Please give the number of lines in the listing that include the word "induction", with no other words.

○ ○ ○ ○ ○ ○ ○

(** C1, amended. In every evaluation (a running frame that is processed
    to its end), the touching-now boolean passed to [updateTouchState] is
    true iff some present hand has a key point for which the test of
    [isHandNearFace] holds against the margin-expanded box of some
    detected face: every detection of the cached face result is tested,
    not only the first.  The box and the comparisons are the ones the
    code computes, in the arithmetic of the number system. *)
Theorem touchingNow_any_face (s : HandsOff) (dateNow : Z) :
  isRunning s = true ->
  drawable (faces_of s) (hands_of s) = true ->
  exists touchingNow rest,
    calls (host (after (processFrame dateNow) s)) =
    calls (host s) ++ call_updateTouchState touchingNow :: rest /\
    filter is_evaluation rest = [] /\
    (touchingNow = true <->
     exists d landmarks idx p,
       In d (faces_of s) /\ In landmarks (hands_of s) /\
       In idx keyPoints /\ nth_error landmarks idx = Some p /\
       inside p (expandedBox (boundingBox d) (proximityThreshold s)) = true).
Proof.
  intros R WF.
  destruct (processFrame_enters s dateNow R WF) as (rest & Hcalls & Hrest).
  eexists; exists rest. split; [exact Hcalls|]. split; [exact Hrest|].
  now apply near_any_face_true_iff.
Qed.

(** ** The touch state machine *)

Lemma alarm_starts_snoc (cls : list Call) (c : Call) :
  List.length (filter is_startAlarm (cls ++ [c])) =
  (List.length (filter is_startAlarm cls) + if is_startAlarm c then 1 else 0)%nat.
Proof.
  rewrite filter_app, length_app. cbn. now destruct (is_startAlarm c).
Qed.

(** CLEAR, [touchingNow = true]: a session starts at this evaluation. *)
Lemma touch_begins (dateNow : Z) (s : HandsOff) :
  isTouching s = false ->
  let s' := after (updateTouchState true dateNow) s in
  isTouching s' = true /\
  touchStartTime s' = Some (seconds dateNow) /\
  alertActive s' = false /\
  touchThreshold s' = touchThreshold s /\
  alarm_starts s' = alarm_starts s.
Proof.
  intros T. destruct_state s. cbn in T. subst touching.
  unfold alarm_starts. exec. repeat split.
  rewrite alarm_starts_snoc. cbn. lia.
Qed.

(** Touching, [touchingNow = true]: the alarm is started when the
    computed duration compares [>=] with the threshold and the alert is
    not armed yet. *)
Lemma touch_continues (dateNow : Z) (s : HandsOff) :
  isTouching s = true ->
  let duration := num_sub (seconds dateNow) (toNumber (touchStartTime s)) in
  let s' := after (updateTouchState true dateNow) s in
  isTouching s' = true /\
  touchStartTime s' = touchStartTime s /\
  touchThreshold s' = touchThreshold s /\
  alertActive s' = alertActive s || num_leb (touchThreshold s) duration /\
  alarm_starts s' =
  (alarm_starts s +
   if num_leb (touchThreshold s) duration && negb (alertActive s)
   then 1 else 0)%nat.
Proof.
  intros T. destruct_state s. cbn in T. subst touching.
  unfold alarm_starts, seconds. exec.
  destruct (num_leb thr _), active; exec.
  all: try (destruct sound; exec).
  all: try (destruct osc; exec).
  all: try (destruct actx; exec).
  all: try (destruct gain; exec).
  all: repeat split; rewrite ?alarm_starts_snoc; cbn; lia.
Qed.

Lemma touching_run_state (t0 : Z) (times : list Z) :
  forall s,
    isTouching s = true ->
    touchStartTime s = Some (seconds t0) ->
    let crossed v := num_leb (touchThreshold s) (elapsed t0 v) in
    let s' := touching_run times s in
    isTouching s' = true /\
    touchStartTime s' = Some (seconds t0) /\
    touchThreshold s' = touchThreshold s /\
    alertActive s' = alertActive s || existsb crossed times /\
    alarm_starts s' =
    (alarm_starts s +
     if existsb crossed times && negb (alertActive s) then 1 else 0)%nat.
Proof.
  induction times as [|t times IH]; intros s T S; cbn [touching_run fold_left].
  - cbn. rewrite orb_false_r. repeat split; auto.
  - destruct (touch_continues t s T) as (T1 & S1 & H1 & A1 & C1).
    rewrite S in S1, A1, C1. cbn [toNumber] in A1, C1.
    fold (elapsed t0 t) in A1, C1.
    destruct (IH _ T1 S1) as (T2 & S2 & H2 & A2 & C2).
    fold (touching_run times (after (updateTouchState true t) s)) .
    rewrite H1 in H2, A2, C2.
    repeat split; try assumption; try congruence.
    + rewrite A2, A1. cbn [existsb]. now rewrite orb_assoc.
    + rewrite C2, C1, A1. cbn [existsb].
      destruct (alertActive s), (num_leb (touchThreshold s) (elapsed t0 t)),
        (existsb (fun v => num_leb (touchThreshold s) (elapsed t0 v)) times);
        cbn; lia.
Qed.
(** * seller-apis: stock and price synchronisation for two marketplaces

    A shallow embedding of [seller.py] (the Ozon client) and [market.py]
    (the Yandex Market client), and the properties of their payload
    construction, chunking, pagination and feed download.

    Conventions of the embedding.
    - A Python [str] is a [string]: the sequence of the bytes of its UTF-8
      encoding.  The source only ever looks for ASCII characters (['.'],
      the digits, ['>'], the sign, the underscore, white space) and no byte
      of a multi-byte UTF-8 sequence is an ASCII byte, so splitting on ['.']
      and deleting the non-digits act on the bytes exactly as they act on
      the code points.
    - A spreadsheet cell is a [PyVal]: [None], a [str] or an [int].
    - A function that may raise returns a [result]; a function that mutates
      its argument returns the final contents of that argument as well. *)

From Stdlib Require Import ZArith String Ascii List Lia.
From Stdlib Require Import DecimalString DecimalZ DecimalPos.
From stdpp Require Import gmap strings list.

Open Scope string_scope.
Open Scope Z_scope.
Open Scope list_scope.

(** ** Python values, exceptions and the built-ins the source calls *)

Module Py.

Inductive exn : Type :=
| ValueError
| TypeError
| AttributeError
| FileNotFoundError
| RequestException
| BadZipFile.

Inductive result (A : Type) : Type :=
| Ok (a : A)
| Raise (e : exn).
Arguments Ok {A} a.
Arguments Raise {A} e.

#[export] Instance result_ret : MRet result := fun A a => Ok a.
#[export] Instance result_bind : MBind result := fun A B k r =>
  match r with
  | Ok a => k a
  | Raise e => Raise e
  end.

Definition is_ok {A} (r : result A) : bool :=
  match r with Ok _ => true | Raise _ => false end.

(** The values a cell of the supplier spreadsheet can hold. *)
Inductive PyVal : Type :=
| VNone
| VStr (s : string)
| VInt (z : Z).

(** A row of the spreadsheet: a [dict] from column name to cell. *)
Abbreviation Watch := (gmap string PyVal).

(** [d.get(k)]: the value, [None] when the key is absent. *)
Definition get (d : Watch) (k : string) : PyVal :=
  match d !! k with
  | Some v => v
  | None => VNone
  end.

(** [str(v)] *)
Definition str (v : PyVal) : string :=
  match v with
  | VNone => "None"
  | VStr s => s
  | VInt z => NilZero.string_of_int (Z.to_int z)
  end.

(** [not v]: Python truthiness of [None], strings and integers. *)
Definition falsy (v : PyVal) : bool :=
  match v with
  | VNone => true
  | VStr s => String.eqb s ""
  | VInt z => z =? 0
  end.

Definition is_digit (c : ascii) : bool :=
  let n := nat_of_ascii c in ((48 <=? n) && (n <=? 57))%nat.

○ ○ ○ ○ ○ ○ ○

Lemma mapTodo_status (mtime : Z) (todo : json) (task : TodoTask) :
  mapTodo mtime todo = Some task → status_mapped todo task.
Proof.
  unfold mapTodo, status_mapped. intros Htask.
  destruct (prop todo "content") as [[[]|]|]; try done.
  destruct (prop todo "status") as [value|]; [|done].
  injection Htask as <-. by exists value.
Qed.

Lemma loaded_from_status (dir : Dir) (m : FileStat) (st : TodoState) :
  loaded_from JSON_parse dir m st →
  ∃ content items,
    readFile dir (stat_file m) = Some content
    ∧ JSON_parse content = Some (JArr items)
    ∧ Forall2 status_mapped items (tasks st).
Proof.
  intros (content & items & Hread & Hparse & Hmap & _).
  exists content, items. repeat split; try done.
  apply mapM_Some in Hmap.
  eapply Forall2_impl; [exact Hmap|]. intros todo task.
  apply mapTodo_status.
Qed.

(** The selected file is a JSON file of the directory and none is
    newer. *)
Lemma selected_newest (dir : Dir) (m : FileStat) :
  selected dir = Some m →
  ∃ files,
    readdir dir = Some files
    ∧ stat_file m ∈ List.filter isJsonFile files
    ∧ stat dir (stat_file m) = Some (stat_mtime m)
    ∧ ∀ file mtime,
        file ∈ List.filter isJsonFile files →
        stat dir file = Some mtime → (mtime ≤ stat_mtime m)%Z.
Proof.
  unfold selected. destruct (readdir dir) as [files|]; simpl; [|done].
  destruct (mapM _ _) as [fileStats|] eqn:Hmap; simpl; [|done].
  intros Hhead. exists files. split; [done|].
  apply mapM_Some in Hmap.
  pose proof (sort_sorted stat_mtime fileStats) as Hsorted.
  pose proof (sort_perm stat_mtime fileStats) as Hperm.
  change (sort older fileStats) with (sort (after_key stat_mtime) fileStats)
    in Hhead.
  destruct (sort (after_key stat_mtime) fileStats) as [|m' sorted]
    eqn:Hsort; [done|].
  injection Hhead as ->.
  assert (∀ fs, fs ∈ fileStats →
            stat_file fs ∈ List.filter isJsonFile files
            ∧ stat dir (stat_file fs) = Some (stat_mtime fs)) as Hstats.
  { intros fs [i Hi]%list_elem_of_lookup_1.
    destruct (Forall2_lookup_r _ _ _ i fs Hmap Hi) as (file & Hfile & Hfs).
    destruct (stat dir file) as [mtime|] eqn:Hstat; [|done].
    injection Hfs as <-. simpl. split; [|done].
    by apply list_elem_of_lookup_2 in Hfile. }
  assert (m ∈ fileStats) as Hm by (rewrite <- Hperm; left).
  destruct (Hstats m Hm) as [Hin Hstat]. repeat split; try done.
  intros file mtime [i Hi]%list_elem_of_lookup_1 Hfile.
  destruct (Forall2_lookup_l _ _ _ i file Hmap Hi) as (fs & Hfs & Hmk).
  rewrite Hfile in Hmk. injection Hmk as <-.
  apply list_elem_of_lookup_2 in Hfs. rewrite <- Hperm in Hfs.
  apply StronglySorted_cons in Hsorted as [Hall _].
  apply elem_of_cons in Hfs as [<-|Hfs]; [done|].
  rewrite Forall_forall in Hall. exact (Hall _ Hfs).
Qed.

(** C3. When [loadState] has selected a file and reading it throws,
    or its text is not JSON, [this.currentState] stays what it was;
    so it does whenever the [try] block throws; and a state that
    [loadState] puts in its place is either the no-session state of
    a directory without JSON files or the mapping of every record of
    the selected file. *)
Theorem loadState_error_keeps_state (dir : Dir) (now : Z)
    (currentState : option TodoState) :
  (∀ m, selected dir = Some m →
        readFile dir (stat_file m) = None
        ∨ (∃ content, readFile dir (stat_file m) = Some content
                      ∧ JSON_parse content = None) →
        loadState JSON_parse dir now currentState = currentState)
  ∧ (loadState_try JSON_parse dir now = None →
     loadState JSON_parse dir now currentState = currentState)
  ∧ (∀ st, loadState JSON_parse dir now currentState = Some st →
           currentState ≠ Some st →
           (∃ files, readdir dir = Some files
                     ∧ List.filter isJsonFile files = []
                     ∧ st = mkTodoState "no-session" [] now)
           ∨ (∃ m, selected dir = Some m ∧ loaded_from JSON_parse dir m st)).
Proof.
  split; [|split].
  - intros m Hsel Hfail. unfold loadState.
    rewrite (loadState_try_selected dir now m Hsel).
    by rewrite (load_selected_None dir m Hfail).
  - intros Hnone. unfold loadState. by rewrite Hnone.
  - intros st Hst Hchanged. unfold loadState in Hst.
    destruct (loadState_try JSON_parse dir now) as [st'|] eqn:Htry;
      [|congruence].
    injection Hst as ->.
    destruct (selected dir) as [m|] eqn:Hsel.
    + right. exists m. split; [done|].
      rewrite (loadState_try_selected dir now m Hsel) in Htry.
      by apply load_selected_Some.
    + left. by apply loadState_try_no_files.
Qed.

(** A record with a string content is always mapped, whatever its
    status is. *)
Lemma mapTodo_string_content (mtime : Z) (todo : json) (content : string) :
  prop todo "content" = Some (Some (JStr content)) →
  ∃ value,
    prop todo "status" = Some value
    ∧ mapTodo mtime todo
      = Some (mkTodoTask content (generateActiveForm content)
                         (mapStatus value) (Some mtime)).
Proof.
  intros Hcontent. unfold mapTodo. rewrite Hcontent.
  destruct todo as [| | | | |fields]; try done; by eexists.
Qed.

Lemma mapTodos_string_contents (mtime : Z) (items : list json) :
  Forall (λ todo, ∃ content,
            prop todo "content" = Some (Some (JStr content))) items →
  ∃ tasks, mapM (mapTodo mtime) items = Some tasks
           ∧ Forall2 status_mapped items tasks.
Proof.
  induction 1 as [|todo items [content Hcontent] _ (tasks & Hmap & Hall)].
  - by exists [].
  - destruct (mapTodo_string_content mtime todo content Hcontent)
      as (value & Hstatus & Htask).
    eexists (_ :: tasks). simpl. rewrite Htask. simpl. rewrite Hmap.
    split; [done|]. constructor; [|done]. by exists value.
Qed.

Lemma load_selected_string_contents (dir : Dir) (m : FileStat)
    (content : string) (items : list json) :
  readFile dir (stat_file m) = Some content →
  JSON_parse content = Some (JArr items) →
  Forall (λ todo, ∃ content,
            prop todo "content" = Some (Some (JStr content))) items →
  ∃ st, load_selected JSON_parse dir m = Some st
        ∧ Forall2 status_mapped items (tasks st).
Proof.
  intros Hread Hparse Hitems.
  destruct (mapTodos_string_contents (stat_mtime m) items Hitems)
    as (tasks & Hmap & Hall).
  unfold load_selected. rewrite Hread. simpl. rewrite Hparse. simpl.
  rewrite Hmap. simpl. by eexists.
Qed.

○ ○ ○ ○ ○ ○ ○

ANSWER FOR THE TASK. 2